The sugya opens innocently enough. A man drops a coin in the street; before he realizes it is gone, another man picks it up. To whom does the coin belong? The Mishna in Bava Metzia treats this as a question about simanim — identifying marks — but the Gemara, almost immediately, makes it a question about something else entirely: the state of mind of the man who lost it.
אThis shift is the first thing to notice. The Mishna asks what. The Gemara asks when. And the moment the question becomes when, Rabbi Yochanan and his interlocutors have to take a position on a principle that is never named in the sugya at all.
I. The Question Beneath the Question
Read the Mishna again, and you will see that nothing in it requires us to ask about the moment of yi’ush — the moment the loser despairs of recovery. The Mishna says: if there are simanim, return it; if not, the finder may keep it. Clean. Procedural. We could have left it there.
But the Gemara cannot leave it there, because of a problem that the Mishna conceals. Suppose the finder has already taken the coin and made it his — and only afterward does the loser realize his loss and despair. Does the finder’s prior taking count as a valid acquisition? Or was the coin, at the moment of the taking, still the loser’s property — making the finder, in effect, a thief?
בII. The Unstated Principle
The principle is this: despair is not merely an emotional fact about the loser. It is a halachic act. When the loser despairs, he is not simply giving up hope — he is performing, in the eyes of the law, a kind of abandonment. The coin ceases to be his in the same way that hefker — a freely declared abandonment — ceases to be the declarer’s.
Once you see this, the entire structure of the sugya rearranges itself. The Mishna’s rule about simanim is no longer the question; it is the consequence. If the lost object has identifying marks, the loser does not despair — he expects to recover it — so the object never becomes ownerless and the finder cannot acquire it. If the object lacks simanim, the loser does despair, the object becomes ownerless, and the finder takes it from the realm of no-one rather than from the realm of the original owner.
III. The Argument as It Is Built
Now Abaye’s and Rava’s dispute makes sense. They are not arguing about whether despair works. They are arguing about when the work begins.
For Abaye, despair must be actual — felt, present, occurring at or before the moment of the taking. The coin, before the loser realizes it is gone, is still his coin; the finder who takes it is taking from him.
For Rava, despair is real once it is inevitable. If the loser, when he discovers his loss, will certainly despair, then the despair is already, in some sense, present. The finder takes from someone who is already on the way to having no claim.

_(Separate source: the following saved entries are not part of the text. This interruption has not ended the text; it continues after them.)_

(* ===== verification/FfmService.v ===== *)
(** * FF-M service operations ([src/ffm.c], lines 1335-1768)

    What a Secure Partition calls: waiting for and clearing signals,
    interrupts, and receiving, reading, writing and answering messages. *)

From Stdlib Require Import ZArith Lia.
From stdpp Require Import base list numbers option sets.
From S2P Require Import Prelude Buffers CState Manifest Ipc FfmTypes FfmCore.

(** ** Signals *)

Definition wt_ffm_partition_signal_set (rt : wt_ffm_runtime) (partition_index : nat) : option Z :=
  set ← foldl (λ acc i,
          set ← acc; s ← r_services rt !! i;
          if (s_partition_index s =? partition_index)%nat then
            d ← s_descriptor s; Some (set .| sd_signal d)
          else Some set) (Some PSA_DOORBELL) (seq 0 (r_service_count rt));
  p ← r_partitions rt !! partition_index;
  m ← p_manifest p;
  Some (foldl (λ set i, set .| mi_signal i) set (items (pm_interrupts m))).

(** The code and [*asserted] (written unless the arguments are refused). *)
Definition wt_ffm_wait (rt : wt_ffm_runtime) (partition_id signal_mask : Z) : option (Z * option Z) :=
  if signal_mask =? 0 then Some (WT_FFM_ERROR_ARGUMENT, None) else
  r ← wt_ffm_find_partition rt partition_id;
  match r with
  | inl _ => Some (WT_FFM_ERROR_POLICY, None)
  | inr partition_index =>
    set ← wt_ffm_partition_signal_set rt partition_index;
    if signal_mask .& set =? 0 then Some (WT_FFM_ERROR_ARGUMENT, None) else
    p ← r_partitions rt !! partition_index;
    let asserted := p_asserted_signals p .& signal_mask in
    Some (if asserted =? 0 then WT_FFM_ERROR_NOT_READY else WT_FFM_SUCCESS, Some asserted)
  end.

Definition wt_ffm_notify (partition_id : Z) : func world Z := fn (
  w ← gets rt;
  r ← defined (wt_ffm_find_partition w partition_id);
  match r with
  | inl _ => early WT_FFM_ERROR_POLICY
  | inr i =>
    mod_part i (λ p, p <| p_asserted_signals := p_asserted_signals p .| PSA_DOORBELL |>);;
    mret WT_FFM_SUCCESS
  end).

Definition wt_ffm_clear (partition_id : Z) : func world Z := fn (
  w ← gets rt;
  r ← defined (wt_ffm_find_partition w partition_id);
  match r with
  | inl _ => early WT_FFM_ERROR_POLICY
  | inr i =>
    p ← get_part i;
    if p_asserted_signals p .& PSA_DOORBELL =? 0 then early WT_FFM_ERROR_STATE else
    mod_part i (λ p, p <| p_asserted_signals := p_asserted_signals p .&~ PSA_DOORBELL |>);;
    mret WT_FFM_SUCCESS
  end).

(** [irq_signal == 0U || (irq_signal & (irq_signal - 1U)) != 0U] *)
Definition not_single_signal (irq_signal : Z) : bool :=
  (irq_signal =? 0) || negb (irq_signal .& u32 (irq_signal - 1) =? 0).

Definition manifest_interrupts (p : wt_ffm_partition_runtime) : list wt_manifest_interrupt :=
  match p_manifest p with None => [] | Some m => items (pm_interrupts m) end.

Definition wt_ffm_eoi (partition_id irq_signal : Z) : func world Z := fn (
  w ← gets rt;
  r ← defined (wt_ffm_find_partition w partition_id);
  match r with
  | inl _ => early WT_FFM_ERROR_POLICY
  | inr i =>
    if not_single_signal irq_signal then early WT_FFM_ERROR_ARGUMENT else
    p ← get_part i;
    let interrupt_mask := foldl (λ mask i, mask .| mi_signal i) 0 (manifest_interrupts p) in
    if irq_signal .& interrupt_mask =? 0 then early WT_FFM_ERROR_POLICY else
    if p_asserted_signals p .& irq_signal =? 0 then early WT_FFM_ERROR_STATE else
    mod_part i (λ p, p <| p_asserted_signals := p_asserted_signals p .&~ irq_signal |>);;
    mret WT_FFM_SUCCESS
  end).

(** The code and [*irq_out]. *)
Definition wt_ffm_irq_lookup (rt : wt_ffm_runtime) (partition_id irq_signal : Z) : option (Z * option Z) :=
  r ← wt_ffm_find_partition rt partition_id;
  match r with
  | inl _ => Some (WT_FFM_ERROR_POLICY, None)
  | inr i =>
    if not_single_signal irq_signal then Some (WT_FFM_ERROR_ARGUMENT, None) else
    p ← r_partitions rt !! i;
    match List.find (λ mi, mi_signal mi =? irq_signal) (manifest_interrupts p) with
    | Some mi => Some (WT_FFM_SUCCESS, Some (mi_interrupt mi))
    | None => Some (WT_FFM_ERROR_POLICY, None)
    end
  end.

Fixpoint irq_route_from (partitions : list wt_ffm_partition_runtime) (irq : Z) : option (Z * Z) :=
  match partitions with
  | [] => None
  | p :: partitions' =>
    match p_manifest p with
    | None => irq_route_from partitions' irq
    | Some m =>
      match List.find (λ mi, mi_interrupt mi =? irq) (items (pm_interrupts m)) with
      | Some mi => Some (i32_of_u32 (pm_domain_id m), mi_signal mi)
      | None => irq_route_from partitions' irq
      end
    end
  end.

(** The code and the partition id and signal written on success. *)
Definition wt_ffm_irq_route (rt : wt_ffm_runtime) (irq : Z) : Z * option (Z * Z) :=
  match irq_route_from (take (r_partition_count rt) (r_partitions rt)) irq with
  | Some r => (WT_FFM_SUCCESS, Some r)
  | None => (WT_FFM_ERROR_POLICY, None)
  end.

Definition wt_ffm_assert_signal (partition_id irq_signal : Z) : func world Z := fn (
  w ← gets rt;
  '(ret, _) ← defined (wt_ffm_irq_lookup w partition_id irq_signal);
  if negb (ret =? WT_FFM_SUCCESS) then early ret else
  r ← defined (wt_ffm_find_partition w partition_id);
  match r with
  | inl _ => early WT_FFM_ERROR_POLICY
  | inr i =>
    mod_part i (λ p, p <| p_asserted_signals := p_asserted_signals p .| irq_signal |>);;
    mret WT_FFM_SUCCESS
  end).

(** ** Messages *)

(** The status and [*msg], written on success. *)
Definition wt_ffm_get (partition_id signal : Z) : func world (Z * option psa_msg) := fn (
  w ← gets rt;
  if signal =? 0 then early (PSA_ERROR_PROGRAMMER_ERROR, None) else
  r ← defined (wt_ffm_find_partition w partition_id);
  match r with
  | inl _ => early (PSA_ERROR_PROGRAMMER_ERROR, None)
  | inr partition_index =>
    found ← defined (search (seq 0 (r_service_count w)) (λ i,
              s ← r_services w !! i;
              if (s_partition_index s =? partition_index)%nat then
                d ← s_descriptor s; Some (sd_signal d =? signal)
              else Some false));
    match found with
    | None => early (PSA_ERROR_DOES_NOT_EXIST, None)
    | Some service_index =>
      service ← get_svc service_index;
      match s_queue_head service with
      | None => early (PSA_ERROR_DOES_NOT_EXIST, None)
      | Some message_index =>
        message ← get_msg message_index;
        mod_svc service_index (λ s,
          let s := s <| s_queue_head := m_next message |> in
          if bool_decide (s_queue_head s = None) then s <| s_queue_tail := None |> else s);;
        mod_msg message_index (λ m, m <| m_next := None |> <| m_active := true |>);;
        call (wt_ffm_update_service_signal (m_service_index message));;
        mod_conn (m_connection_index message) (λ c,
          if m_type message =? PSA_IPC_CONNECT then c <| c_state := WT_IPC_CONNECTION_CONNECTING |>
          else if m_type message >=? PSA_IPC_CALL then c <| c_state := WT_IPC_CONNECTION_ACTIVE |>
          else c);;
        connection ← get_conn (m_connection_index message);
        mret (PSA_SUCCESS, Some {|
          pm_type := m_type message;
          pm_handle := wt_ffm_make_handle WT_FFM_HANDLE_MESSAGE message_index (m_generation message);
          pm_client_id := m_caller message;
          pm_rhandle := c_rhandle connection;
          pm_in_size := m_in_size message;
          pm_out_size := m_out_size message |})
      end
    end
  end).

Definition wt_ffm_set_rhandle (partition_id msg_handle rhandle : Z) : func world Z := fn (
  w ← gets rt;
  r ← defined (wt_ffm_message_from_handle w partition_id msg_handle);
  match r with
  | inl _ => early WT_FFM_ERROR_HANDLE
  | inr i =>
    message ← get_msg i;
    if m_type message =? PSA_IPC_DISCONNECT then early WT_FFM_SUCCESS else
    mod_conn (m_connection_index message) (λ c, c <| c_rhandle := rhandle |>);;
    mret WT_FFM_SUCCESS
  end).

Definition wt_ffm_msg_access_check (rt : wt_ffm_runtime) (partition_id msg_handle : Z) (vec_idx : nat) : option Z :=
  if (PSA_MAX_IOVEC <=? vec_idx)%nat then Some WT_FFM_ERROR_ARGUMENT else
  r ← wt_ffm_message_from_handle rt partition_id msg_handle;
  match r with
  | inl _ => Some WT_FFM_ERROR_HANDLE
  | inr i => m ← r_messages rt !! i;
             Some (if m_type m <? PSA_IPC_CALL then WT_FFM_ERROR_STATE else WT_FFM_SUCCESS)
  end.

(** The length read and the bytes copied; [buffer] says whether the pointer
    is non-null. *)
Definition wt_ffm_read (partition_id msg_handle : Z) (invec_idx : nat) (buffer : bool) (num_bytes : Z) :
    func world (Z * list Z) := fn (
  if negb buffer || (PSA_MAX_IOVEC <=? invec_idx)%nat then early (0, []) else
  w ← gets rt;
  r ← defined (wt_ffm_message_from_handle w partition_id msg_handle);
  match r with
  | inl _ => early (0, [])
  | inr i =>
    m ← get_msg i;
    if (m_type m <? PSA_IPC_CALL) || (m_in_count m <=? invec_idx)%nat then early (0, []) else
    size ← defined (arr_get (m_in_size m) invec_idx);
    position ← defined (arr_get (m_in_position m) invec_idx);
    offset ← defined (arr_get (m_in_offset m) invec_idx);
    let remaining := u32 (size - position) in
    let length := if num_bytes <? remaining then num_bytes else remaining in
    if length =? 0 then mret (0, []) else
    bytes ← defined (buf_read (m_input m) (offset + position) length);
    try_msg i (λ m, (λ l, m <| m_in_position := l |>) <$>
                    arr_set (m_in_position m) invec_idx (u32 (position + length)));;
    mret (length, bytes)
  end).

Definition wt_ffm_skip (partition_id msg_handle : Z) (invec_idx : nat) (num_bytes : Z) : func world Z := fn (
  if (PSA_MAX_IOVEC <=? invec_idx)%nat then early 0 else
  w ← gets rt;
  r ← defined (wt_ffm_message_from_handle w partition_id msg_handle);
  match r with
  | inl _ => early 0
  | inr i =>
    m ← get_msg i;
    if (m_type m <? PSA_IPC_CALL) || (m_in_count m <=? invec_idx)%nat then early 0 else
    size ← defined (arr_get (m_in_size m) invec_idx);
    position ← defined (arr_get (m_in_position m) invec_idx);
    let remaining := u32 (size - position) in
    let length := if num_bytes <? remaining then num_bytes else remaining in
    try_msg i (λ m, (λ l, m <| m_in_position := l |>) <$>
                    arr_set (m_in_position m) invec_idx (u32 (position + length)));;
    mret length
  end).

(** [buffer] holds the [num_bytes] bytes, or is null. *)
Definition wt_ffm_write (partition_id msg_handle : Z) (outvec_idx : nat) (buffer : carray Z) :
    func world Z := fn (
  let num_bytes := Z.of_nat (count buffer) in
  if (is_null buffer && negb (num_bytes =? 0)) || (PSA_MAX_IOVEC <=? outvec_idx)%nat
  then early WT_FFM_ERROR_ARGUMENT else
  w ← gets rt;
  r ← defined (wt_ffm_message_from_handle w partition_id msg_handle);
  match r with
  | inl _ => early WT_FFM_ERROR_ARGUMENT
  | inr i =>
    m ← get_msg i;
    if m_type m <? PSA_IPC_CALL then early WT_FFM_ERROR_STATE else
    if (m_out_count m <=? outvec_idx)%nat then
      early (if num_bytes =? 0 then WT_FFM_SUCCESS else WT_FFM_ERROR_BUFFER)
    else
    size ← defined (arr_get (m_out_size m) outvec_idx);
    position ← defined (arr_get (m_out_position m) outvec_idx);
    offset ← defined (arr_get (m_out_offset m) outvec_idx);
    let remaining := u32 (size - position) in
    if num_bytes >? remaining then early WT_FFM_ERROR_BUFFER else
    when (negb (num_bytes =? 0)) (
      try_msg i (λ m, (λ b, m <| m_output := b |>) <$>
                      buf_write (m_output m) (offset + position) (items buffer));;
      try_msg i (λ m, (λ l, m <| m_out_position := l |>) <$>
                      arr_set (m_out_position m) outvec_idx (u32 (position + num_bytes))));;
    mret WT_FFM_SUCCESS
  end).

(** ** Replies *)

Definition wt_ffm_finish_abandoned (message_index : nat) : func world unit := fn (
  message ← get_msg message_index;
  let connection_index := m_connection_index message in
  let disconnect :=
    ((m_type message =? PSA_IPC_CONNECT) && (m_reply_status message =? PSA_SUCCESS)) ||
    ((m_type message >=? PSA_IPC_CALL) && bool_decide (m_abandoned message = WT_FFM_ABANDONED_CLOSE)) in
  when (negb disconnect && (m_type message <? PSA_IPC_CALL)) (call (wt_ffm_release_connection connection_index));;
  call (wt_ffm_release_message message_index);;
  when disconnect (
    connection ← get_conn connection_index;
    mod_msg message_index (λ m,
      m <| m_allocated := true |> <| m_abandoned := WT_FFM_ABANDONED_CLOSE |>
        <| m_caller := c_caller connection |> <| m_connection_index := connection_index |>
        <| m_service_index := c_service_index connection |> <| m_type := PSA_IPC_DISCONNECT |>);;
    mod_conn connection_index (λ c, c <| c_state := WT_IPC_CONNECTION_DISCONNECTING |>);;
    call (wt_ffm_enqueue (c_service_index connection) message_index))).

(** The connection state a reply leads to, or the error it is refused with. *)
Definition reply_state (type status : Z) (latched : bool) : Z + wt_ipc_connection_state :=
  if type =? PSA_IPC_CONNECT then
    if negb (status =? PSA_SUCCESS) && negb (status =? PSA_ERROR_CONNECTION_REFUSED) &&
       negb (status =? PSA_ERROR_CONNECTION_BUSY) then inl WT_FFM_ERROR_ARGUMENT
    else inr (if status =? PSA_SUCCESS then WT_IPC_CONNECTION_IDLE else WT_IPC_CONNECTION_ERROR)
  else if type =? PSA_IPC_DISCONNECT then inr WT_IPC_CONNECTION_TERMINAL
  else if type >=? PSA_IPC_CALL then
    if (status =? PSA_ERROR_CONNECTION_REFUSED) || (status =? PSA_ERROR_CONNECTION_BUSY)
    then inl WT_FFM_ERROR_ARGUMENT
    else inr (if (status =? PSA_ERROR_PROGRAMMER_ERROR) || latched
              then WT_IPC_CONNECTION_ERROR else WT_IPC_CONNECTION_IDLE)
  else inl WT_FFM_ERROR_STATE.

Definition wt_ffm_reply (partition_id msg_handle status : Z) : func world Z := fn (
  w ← gets rt;
  r ← defined (wt_ffm_message_from_handle w partition_id msg_handle);
  match r with
  | inl _ => early WT_FFM_ERROR_HANDLE
  | inr i =>
    message ← get_msg i;
    connection ← get_conn (m_connection_index message);
    match reply_state (m_type message) status (c_error_latch connection) with
    | inl e => early e
    | inr state =>
      mod_conn (m_connection_index message) (λ c, c <| c_state := state |>);;
      mod_msg i (λ m, m <| m_reply_status := status |> <| m_active := false |> <| m_complete := true |>);;
      when (is_abandoned (m_abandoned message)) (call (wt_ffm_finish_abandoned i));;
      mret WT_FFM_SUCCESS
    end
  end).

IV. Where Rabbi Yochanan Stands
Rabbi Yochanan, in the parallel sugya, rules with what we would today call Rava’s side — not because Rava had yet said it, but because Rabbi Yochanan held the same underlying view: the law cares about what will be the case, not only about what is. The finder keeps the object even if the loser has not yet discovered his loss, because the discovery, when it comes, will only confirm what the law has already accepted.
This is not a small position. It commits Rabbi Yochanan to a view of legal time in which future certainty has present weight — a view that resurfaces, again and again, in his rulings across the Talmud.